** What the task requires **
Show each line in the listing below that contains the word "exact".

** Given data **
Section Parts.
Variable A : Type.
Variable text : A -> string.
Variable ok : A -> Prop.
Variables (close close' : string) (c : ascii).
Hypothesis close_eq : close = String c close'.
Hypothesis close_not_comma : c <> ","%char.
Hypothesis close_not_number : isNumberChar c = false.

(** The element before a delimited rest determines itself and the rest. *)
Definition PartPrefixFree (a1 : A) : Prop :=
  forall a2 R1 R2,
    ok a2 -> delimited R1 -> delimited R2 ->
    text a1 ++ R1 = text a2 ++ R2 -> a1 = a2 /\ R1 = R2.

Lemma closeWith_prefix_free l1 :
  Forall PartPrefixFree l1 ->
  forall l2 r1 r2,
    Forall ok l2 ->
    closeWith (close ++ r1) (map text l1)
    = closeWith (close ++ r2) (map text l2) ->
    l1 = l2 /\ r1 = r2.
Proof.
  induction 1 as [| a1 l1 Ha1 Hl1 IH]; intros [| a2 l2] r1 r2 Hok; simpl.
  - intro H. apply append_inv_head in H. auto.
  - rewrite close_eq. simpl. intro H. inversion H. congruence.
  - rewrite close_eq. simpl. intro H. inversion H. congruence.
  - intro H. inversion H as [Htext].
    inversion Hok as [| a l Hok2 Hokl [Ha Hl]]. clear Ha Hl a l.
    apply Ha1 in Htext; [| assumption | |].
    + destruct Htext as [<- Hrest]. apply IH in Hrest; [| assumption].
      destruct Hrest as [<- <-]. auto.
    + eapply delimited_closeWith; [now rewrite close_eq |]. assumption.
    + eapply delimited_closeWith; [now rewrite close_eq |]. assumption.
Qed.

End Parts.

(** The kind of a value, and the kind that the first character of a JSON
    text announces. *)
Definition kind (v : Value) : nat :=
  match v with
  | VUndefined => 0
  | VNull => 1
  | VBool true => 2
  | VBool false => 3
  | VNum _ => 4
  | VStr _ => 5
  | VArr _ => 6
  | VObj _ => 7
  end.

Definition charKind (c : ascii) : nat :=
  if isNumberChar c then 4
  else
    let n := nat_of_ascii c in
    if (n =? 110)%nat then 1
    else if (n =? 116)%nat then 2
    else if (n =? 102)%nat then 3
    else if (n =? 34)%nat then 5
    else if (n =? 91)%nat then 6
    else if (n =? 123)%nat then 7
    else 0.

Hypothesis numbers : JsonNumbers.

Lemma jsonText_head v :
  jsonSafe v = true ->
  exists c t, jsonText v = String c t /\ charKind c = kind v.
Proof.
  destruct v as [| | [] | n | s | items | fields]; simpl;
    try discriminate; intro Hsafe;
    try (eexists; eexists; split; reflexivity).
  unfold jsonText. simpl. rewrite Hsafe.
  pose proof (numberText_chars numbers n Hsafe) as Hchars.
  pose proof (numberText_nonempty numbers n Hsafe) as Hnonempty.
  destruct (numberToString n) as [| c t]; [congruence |].
  exists c, t. split; [reflexivity |].
  simpl in Hchars. apply andb_prop in Hchars.
  unfold charKind. now rewrite (proj1 Hchars).
Qed.

Lemma jsonText_kind v1 v2 R1 R2 :
  jsonSafe v1 = true -> jsonSafe v2 = true ->
  jsonText v1 ++ R1 = jsonText v2 ++ R2 -> kind v1 = kind v2.
Proof.
  intros H1 H2 H.
  destruct (jsonText_head v1 H1) as (c1 & t1 & E1 & <-).
  destruct (jsonText_head v2 H2) as (c2 & t2 & E2 & <-).
  rewrite E1, E2 in H. inversion H. reflexivity.
Qed.

(** A value never starts with a closing bracket. *)
Lemma jsonText_not_close v R c r :
  jsonSafe v = true -> charKind c = 0 ->
  jsonText v ++ R <> String c r.
Proof.
  intros Hsafe Hc H.
  destruct (jsonText_head v Hsafe) as (c1 & t1 & E1 & Hkind).
  rewrite E1 in H. inversion H; subst.
  destruct v as [| | [] | | | |]; simpl in *; congruence.
Qed.

Lemma map_jsonStringify_safe items :
  forallb jsonSafe items = true ->
  map (fun x => match jsonStringify x with
                | Some s => s
                | None => "null"
                end) items
  = map jsonText items.
Proof.
  intro Hsafe. apply map_ext_in. intros x Hin.
  rewrite forallb_forall in Hsafe.
  now rewrite (jsonStringify_safe x (Hsafe x Hin)).
Qed.

Lemma jsonText_array items R :
  forallb jsonSafe items = true ->
  jsonText (VArr items) ++ R
  = "[" ++ match items with
           | [] => "]" ++ R
           | x :: rest =>
               jsonText x ++ closeWith ("]" ++ R) (map jsonText rest)
           end.
Proof.
  intro Hsafe. unfold jsonText at 1. cbn [jsonStringify].
  rewrite (map_jsonStringify_safe items Hsafe).
  rewrite !append_assoc. f_equal.
  destruct items as [| x rest]; [reflexivity |].
  cbn [map]. now rewrite concat_closeWith.
Qed.

(** The text of a field of an object. *)
Definition fieldText (kv : string * Value) : string :=
  quote (fst kv) ++ ":" ++ jsonText (snd kv).

Definition fieldSafe (kv : string * Value) : Prop :=
  jsonSafe (snd kv) = true.

Lemma flat_map_jsonStringify_safe fields :
  forallb (fun kv : string * Value => let '(_, x) := kv in jsonSafe x)
          fields = true ->
  flat_map (fun kv : string * Value =>
              let '(k, x) := kv in
              match jsonStringify x with
              | Some s => [quote k ++ ":" ++ s]
              | None => []
              end) fields
  = map fieldText fields.
Proof.
  induction fields as [| [k x] fields IH]; [reflexivity |].
  cbn [forallb flat_map map]. intro Hsafe.
  apply andb_prop in Hsafe. destruct Hsafe as [Hx Hrest].
  rewrite (jsonStringify_safe x Hx), (IH Hrest). reflexivity.
Qed.

Lemma jsonText_object fields R :
  forallb (fun kv : string * Value => let '(_, x) := kv in jsonSafe x)
          fields = true ->
  jsonText (VObj fields) ++ R
  = "{" ++ match fields with
           | [] => "}" ++ R
           | kv :: rest =>
               fieldText kv ++ closeWith ("}" ++ R) (map fieldText rest)
           end.
Proof.
  intro Hsafe. unfold jsonText at 1. cbn [jsonStringify].
  rewrite (flat_map_jsonStringify_safe fields Hsafe).
  rewrite !append_assoc. f_equal.
  destruct fields as [| kv rest]; [reflexivity |].
  cbn [map]. now rewrite concat_closeWith.
Qed.

Definition safe (v : Value) : Prop := jsonSafe v = true.

Lemma forallb_safe items :
  forallb jsonSafe items = true -> Forall safe items.
Proof.
  intro H. apply Forall_forall. intros x Hin.
  rewrite forallb_forall in H. now apply H.
Qed.

Lemma forallb_fieldSafe fields :
  forallb (fun kv : string * Value => let '(_, x) := kv in jsonSafe x)
          fields = true ->
  Forall fieldSafe fields.
Proof.
  intro H. apply Forall_forall. intros [k x] Hin.
  rewrite forallb_forall in H. exact (H _ Hin).
Qed.
(** The digit loop for a base from 2 to 36, from an accumulator in
    [0, 1): it returns, appending at most [n] characters, each the symbol
    of a digit below the base. *)
Lemma frac_loop_digits to_base n : forall res_frac x,
  2 <= to_base <= 36 -> in_unit x = true ->
  exists ds,
    frac_loop n to_base res_frac x
    = Return (res_frac ++ List.map digit_symbol ds) /\
    Forall (fun d => 0 <= d < to_base) ds /\
    (List.length ds <= n)%nat.
Proof.
  induction n as [|n IH]; intros res_frac x Hb Hx.
  - exists []. cbn. rewrite app_nil_r. auto.
  - destruct (next_digit_unit to_base x ltac:(lia) Hx)
      as [Hov|(d & c & r & Hn & Hr & Hd & Hu)].
    { elim (of_int_small to_base Hb Hov). }
    cbn [frac_loop]. rewrite Hn. cbn [bind].
    rewrite digit_text_symbol by lia. cbn [bind]. rewrite Hr. cbn [bind].
    destruct (PyFloat.eq_zero r).
    + exists [d]. split; [reflexivity|]. split; [auto|cbn; lia].
    + destruct (IH (res_frac ++ [digit_symbol d]) r Hb Hu)
        as (ds & Hl & Hf & Hlen).
      exists (d :: ds). split; [|split].
      * rewrite Hl, <- app_assoc. reflexivity.
      * constructor; assumption.
      * cbn [List.length]. lia.
Qed.

(** ** [convert_fraction] with no fractional digits requested *)

Lemma valid_digit_not_sep base c :
  valid_digit base c = true -> (c =? 44)%N = false /\ (c =? 46)%N = false.
Proof.
  unfold valid_digit, PyInt.digit_value.
  char_cases; intro Hv; try discriminate; split; reflexivity || lia.
Qed.

Lemma replace_comma_digits base s :
  forallb (valid_digit base) s = true -> replace_comma s = s.
Proof.
  induction s as [|c s IH]; [reflexivity|].
  cbn [forallb]. intro H. apply andb_true_iff in H. destruct H as [Hc Hs].
  destruct (valid_digit_not_sep _ _ Hc) as [E _].
  unfold replace_comma in *. cbn [List.map]. rewrite E, IH by assumption.
  reflexivity.
Qed.

Lemma split_dot_digits base s :
  forallb (valid_digit base) s = true -> split_dot s = [s].
Proof.
  induction s as [|c s IH]; [reflexivity|].
  cbn [forallb]. intro H. apply andb_true_iff in H. destruct H as [Hc Hs].
  destruct (valid_digit_not_sep _ _ Hc) as [_ E].
  cbn [split_dot]. rewrite E, IH by assumption. reflexivity.
Qed.

Lemma split_dot_point base s t :
  forallb (valid_digit base) s = true ->
  split_dot (s ++ 46%N :: t) = s :: split_dot t.
Proof.
  induction s as [|c s IH]; [reflexivity|].
  cbn [forallb]. intro H. apply andb_true_iff in H. destruct H as [Hc Hs].
  destruct (valid_digit_not_sep _ _ Hc) as [_ E].
  cbn [app split_dot]. rewrite E, IH by assumption. reflexivity.
Qed.

(** [parts[0]] and [parts[1]] are defined: the normalised [num_str]
    contains a ".", so [split] yields at least two parts. *)
Lemma split_dot_length s :
  (1 <= List.length (split_dot s))%nat /\
  (has_dot s = true -> 2 <= List.length (split_dot s))%nat.
Proof.
  induction s as [|c s [IH1 IH2]]; [cbn; split; [lia | discriminate]|].
  unfold has_dot in *. cbn [split_dot existsb].
  rewrite (N.eqb_sym 46 c).
  destruct (c =? 46)%N; cbn [orb List.length].
  - split; [lia | intros _; lia].
  - destruct (split_dot s) as [|q qs]; cbn [List.length] in *; [lia|].
    split; [lia | exact IH2].
Qed.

** Problem solution **
  rewrite forallb_forall in H. exact (H _ Hin).
    split; [lia | exact IH2].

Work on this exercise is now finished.